> _Work required_: Look through the records below for the line with "(forall (body : string)" and the line with "- intros body input.", then return those lines and all lines between, exactly.

> _Information provided_:
Lemma append_inj_last (p q : string) (a b : ascii) :
  p ++ String a "" = q ++ String b "" -> p = q /\ a = b.
Proof.
  revert q. induction p as [|x p IH]; intros [|y q]; rewrite ?append_cons.
  - intros [= ->]. auto.
  - destruct q; discriminate.
  - destruct p; discriminate.
  - intros [= -> H]. destruct (IH q H) as [-> ->]. auto.
Qed.

Lemma append_inj_last2 (p q : string) (a a' b b' : ascii) :
  p ++ String a (String a' "") = q ++ String b (String b' "") ->
  p = q /\ a = b /\ a' = b'.
Proof.
  change (String a (String a' "")) with (String a "" ++ String a' "").
  change (String b (String b' "")) with (String b "" ++ String b' "").
  rewrite <- !append_assoc. intros H.
  apply append_inj_last in H as [H ->]. apply append_inj_last in H as [-> ->]. auto.
Qed.

(** ** Time codec: the ISO forms of the zone are refused *)

Lemma parseChunks_zone_Z (f : fields) :
  parseChunks [zoneChunk] (String "Z" (String dquote "")) f
  = inr ("-0700", String "Z" (String dquote ""), "").
Proof. reflexivity. Qed.

Lemma parseChunks_zone_colon (neg : bool) (zh zm : Z) (f : fields) :
  validOffset zh zm ->
  parseChunks [zoneChunk] (colonOffset neg zh zm) f
  = inr ("-0700", colonOffset neg zh zm, "").
Proof.
  intros [Hh Hm]. destruct (tens_units zm ltac:(lia)) as [Ht _].
  unfold zoneChunk. cbn [parseChunks skip parseElem].
  assert (E1 : (len (colonOffset neg zh zm) <? 5) = false).
  { apply Z.ltb_ge. unfold colonOffset, pad2. rewrite !len_cons.
    pose proof (len_nonneg ""). lia. }
  unfold parseNumTZ. rewrite E1.
  change (sliceTo 2 (sliceFrom 1 (colonOffset neg zh zm))) with (pad2 zh "").
  change (sliceTo 2 (sliceFrom 3 (colonOffset neg zh zm)))
    with (String ":" (String (digitByte (zm / 10)) "")).
  rewrite getnum_pad2 by lia.
  change (getnum (String ":" (String (digitByte (zm / 10)) "")) true)
    with (@None (Z * string)).
  cbv iota beta.
  replace (24 <? zh) with false by (symmetry; apply Z.ltb_ge; lia).
  change (60 <? 0) with false. cbv iota.
  destruct (String.eqb _ "+"); [reflexivity|].
  destruct (String.eqb _ "-"); reflexivity.
Qed.

Lemma not_null_last (body : string) (c : ascii) :
  c <> "l"%char -> String.eqb (body ++ String c "") "null" = false.
Proof.
  intros Hc. apply String.eqb_neq. intros H.
  change "null" with ("nul" ++ String "l" "") in H.
  apply append_inj_last in H as [_ H]. contradiction.
Qed.

(** An input that ends in [Z] and the quote, or in a colon, two bytes and
    the quote, fails to parse, whatever comes before. *)
Lemma Parse_refuses_Z (localOffset : Z -> Z) (body : string) :
  exists e, Parse localOffset (body ++ String "Z" (String dquote "")) = Err e.
Proof.
  destruct (Parse _ _) as [t|e] eqn:E; [|eauto].
  apply Parse_accepts in E as (p & sg & a & b & c & d & E & _ & _ & Hd).
  change (String sg (String a (String b (String c (String d (String dquote ""))))))
    with (String sg (String a (String b (String c ""))) ++ String d (String dquote ""))
    in E.
  rewrite <- (append_assoc p) in E.
  apply append_inj_last2 in E as (_ & <- & _). discriminate.
Qed.

Lemma Parse_refuses_colon (localOffset : Z -> Z) (body : string) (m1 m2 : ascii) :
  exists e,
    Parse localOffset (body ++ String ":" (String m1 (String m2 (String dquote ""))))
    = Err e.
Proof.
  destruct (Parse _ _) as [t|e] eqn:E; [|eauto].
  apply Parse_accepts in E as (p & sg & a & b & c & d & E & Hb & _ & _).
  change (String sg (String a (String b (String c (String d (String dquote ""))))))
    with (String sg (String a (String b (String c ""))) ++ String d (String dquote ""))
    in E.
  change (String ":" (String m1 (String m2 (String dquote ""))))
    with (String ":" (String m1 "") ++ String m2 (String dquote "")) in E.
  rewrite <- !append_assoc in E.
  apply append_inj_last2 in E as (E & _ & _).
  change (String sg (String a (String b (String c ""))))
    with (String sg (String a "") ++ String b (String c "")) in E.
  rewrite <- !append_assoc in E.
  apply append_inj_last2 in E as (_ & <- & _). discriminate.
Qed.

Lemma UnmarshalJSON_parse_error (localOffset : Z -> Z) (t : SalesforceTime)
    (b : string) (e : error) :
  String.eqb b "null" = false ->
  Parse localOffset b = Err e ->
  exists le ve msg,
    UnmarshalJSON localOffset t b
    = (t, Some (timeParseError (newParseError layout b le ve msg))).
Proof.
  intros Hn Hp. destruct (Parse_fails _ _ _ Hp) as (le & ve & msg & ->).
  exists le, ve, msg. unfold UnmarshalJSON. now rewrite Hn, Hp.
Qed.

(** C4: an input whose zone is written the ISO way, as the suffix [Z] or
    as an offset with a colon, is refused with a ParseError that carries
    the layout and the input.  After a date and time of the wire form the
    error names the element that does not match: the zone text of the
    input against the layout element [-0700].  The receiver is left as it
    was. *)
Theorem UnmarshalJSON_rejects_iso_zones :
  forall (localOffset : Z -> Z) (t : SalesforceTime)
         (y mo d h mi s ms : Z) (neg : bool) (zh zm : Z),
    validDateTime y mo d h mi s ms ->
    validOffset zh zm ->
    UnmarshalJSON localOffset t (wireTimeZ y mo d h mi s ms)
    = (t, Some (timeParseError
                  (newParseError layout (wireTimeZ y mo d h mi s ms)
                     "-0700" (String "Z" (String dquote "")) ""))) /\
    UnmarshalJSON localOffset t (wireTimeColon y mo d h mi s ms neg zh zm)
    = (t, Some (timeParseError
                  (newParseError layout (wireTimeColon y mo d h mi s ms neg zh zm)
                     "-0700" (colonOffset neg zh zm) ""))) /\
    (forall body : string,
        let input := body ++ String "Z" (String dquote "") in
        exists le ve msg,
          UnmarshalJSON localOffset t input
          = (t, Some (timeParseError (newParseError layout input le ve msg)))) /\
    (forall (body : string) (m1 m2 : ascii),
        let input := body ++ String ":" (String m1 (String m2 (String dquote ""))) in
        exists le ve msg,
          UnmarshalJSON localOffset t input
          = (t, Some (timeParseError (newParseError layout input le ve msg)))).
Proof.
  intros lo t y mo d h mi s ms neg zh zm Hdt Hz. repeat split.
  - unfold UnmarshalJSON, wireTimeZ. rewrite wire_not_null.
    unfold Parse, layoutChunks.
    rewrite parseChunks_app, (parseChunks_dateTime _ _ _ _ _ _ _ _ Hdt).
    now rewrite parseChunks_zone_Z.
  - unfold UnmarshalJSON, wireTimeColon. rewrite wire_not_null.
    unfold Parse, layoutChunks.
    rewrite parseChunks_app, (parseChunks_dateTime _ _ _ _ _ _ _ _ Hdt).
    now rewrite (parseChunks_zone_colon neg zh zm _ Hz).
  - intros body input. destruct (Parse_refuses_Z lo body) as [e He].
    apply (UnmarshalJSON_parse_error lo t input e); [|exact He].
    subst input.
    change (String "Z" (String dquote "")) with (String "Z" "" ++ String dquote "").
    rewrite <- append_assoc. now apply not_null_last.
  - intros body m1 m2 input. destruct (Parse_refuses_colon lo body m1 m2) as [e He].
    apply (UnmarshalJSON_parse_error lo t input e); [|exact He].
    subst input.
    change (String ":" (String m1 (String m2 (String dquote ""))))
      with (String ":" (String m1 (String m2 "")) ++ String dquote "").
    rewrite <- append_assoc. now apply not_null_last.
Qed.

> _Task response_:
    (forall (body : string) (m1 m2 : ascii),
        let input := body ++ String ":" (String m1 (String m2 (String dquote ""))) in
        exists le ve msg,
          UnmarshalJSON localOffset t input
          = (t, Some (timeParseError (newParseError layout input le ve msg)))).
Proof.
  intros lo t y mo d h mi s ms neg zh zm Hdt Hz. repeat split.
  - unfold UnmarshalJSON, wireTimeZ. rewrite wire_not_null.
    unfold Parse, layoutChunks.
    rewrite parseChunks_app, (parseChunks_dateTime _ _ _ _ _ _ _ _ Hdt).
    now rewrite parseChunks_zone_Z.
  - unfold UnmarshalJSON, wireTimeColon. rewrite wire_not_null.
    unfold Parse, layoutChunks.
    rewrite parseChunks_app, (parseChunks_dateTime _ _ _ _ _ _ _ _ Hdt).
    now rewrite (parseChunks_zone_colon neg zh zm _ Hz).
  - intros body input. destruct (Parse_refuses_Z lo body) as [e He].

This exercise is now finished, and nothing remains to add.